SOURCE INFORMATION section start
(* ===== verification/Json.v ===== *)
(** JSON values as [serde_json] holds them: the part of it the sources use.

    A number is a [u64], a negative [i64], or a float, which only its text is
    kept of.  An object is its entries; [get] finds the first with a key. *)

From stdpp Require Import base list strings numbers.
From S2P Require Import Prelude Text.

#[local] Set Warnings "-register-all".

Inductive JNumber := JPos (n : Z) | JNeg (n : Z) | JFloat (text : str).

Inductive Json :=
  | JNull
  | JBool (b : bool)
  | JNum (n : JNumber)
  | JStr (s : str)
  | JArr (l : list Json)
  | JObj (fields : list (str * Json)).

(** Byte order, as [str] compares. *)
Fixpoint bytes_lt (a b : str) : bool :=
  match a, b with
  | _, [] => false
  | [], _ :: _ => true
  | x :: a', y :: b' => (x <? y) || ((x =? y) && bytes_lt a' b')
  end.

(** [Value::get] with a string key. *)
Definition jget (key : str) (v : Json) : option Json :=
  match v with
  | JObj fields => snd <$> find_first (fun '(k, _) => bool_decide (k = key)) fields
  | _ => None
  end.

(** [Map::insert]: entries sorted by key, one per key ([BTreeMap]). *)
Fixpoint jput (key : str) (v : Json) (fields : list (str * Json)) : list (str * Json) :=
  match fields with
  | [] => [(key, v)]
  | (k, w) :: rest =>
      if bool_decide (k = key) then (key, v) :: rest
      else if bytes_lt key k then (key, v) :: fields
      else (k, w) :: jput key v rest
  end.
(** [json!({..})]: the entries inserted in the order written. *)
Definition jobj (entries : list (str * Json)) : Json :=
  JObj (foldl (fun fields '(k, v) => jput k v fields) [] entries).

Definition is_null (v : Json) : bool := match v with JNull => true | _ => false end.
Definition as_bool (v : Json) : option bool := match v with JBool b => Some b | _ => None end.
Definition as_str (v : Json) : option str := match v with JStr s => Some s | _ => None end.
Definition as_object (v : Json) : option (list (str * Json)) :=
  match v with JObj fields => Some fields | _ => None end.
(** [as_u64] and [as_i64]: integers of the type's range. *)
Definition as_u64 (v : Json) : option Z := match v with JNum (JPos n) => Some n | _ => None end.
Definition as_i64 (v : Json) : option Z :=
  match v with
  | JNum (JPos n) => if n <=? i64_max then Some n else None
  | JNum (JNeg n) => Some n
  | _ => None
  end.

(** [Number::to_string]. *)
Definition number_text (n : JNumber) : str :=
  match n with JPos z => show_dec z | JNeg z => show_signed z | JFloat t => t end.

(** Reading back a field put. *)
Lemma jget_jput k key v fields : jget k (JObj (jput key v fields)) = if bool_decide (key = k) then Some v else jget k (JObj fields).
Proof.
  cbn. induction fields as [|[k' w] fields IH]; cbn.
  - case_bool_decide; reflexivity.
  - destruct (bool_decide_reflect (k' = key)) as [->|Hk]; [cbn; case_bool_decide; reflexivity|].
    destruct (bytes_lt key k'); cbn; [destruct (bool_decide (key = k)); reflexivity|].
    destruct (bool_decide_reflect (k' = k)) as [->|]; [rewrite bool_decide_eq_false_2 by congruence; reflexivity | exact IH].
Qed.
SOURCE INFORMATION section end
### TASK BRIEF
A reply should hold exactly the lines from the one containing "Definition as_i64 (v" through the end of the data above, nothing more.

### RESPONSE BOX
Definition as_i64 (v : Json) : option Z :=
  match v with
  | JNum (JPos n) => if n <=? i64_max then Some n else None
  | JNum (JNeg n) => Some n
  | _ => None
  end.

(** [Number::to_string]. *)
Definition number_text (n : JNumber) : str :=
  match n with JPos z => show_dec z | JNeg z => show_signed z | JFloat t => t end.

(** Reading back a field put. *)
Lemma jget_jput k key v fields : jget k (JObj (jput key v fields)) = if bool_decide (key = k) then Some v else jget k (JObj fields).
Proof.
  cbn. induction fields as [|[k' w] fields IH]; cbn.
  - case_bool_decide; reflexivity.
  - destruct (bool_decide_reflect (k' = key)) as [->|Hk]; [cbn; case_bool_decide; reflexivity|].
    destruct (bytes_lt key k'); cbn; [destruct (bool_decide (key = k)); reflexivity|].
    destruct (bool_decide_reflect (k' = k)) as [->|]; [rewrite bool_decide_eq_false_2 by congruence; reflexivity | exact IH].
Qed.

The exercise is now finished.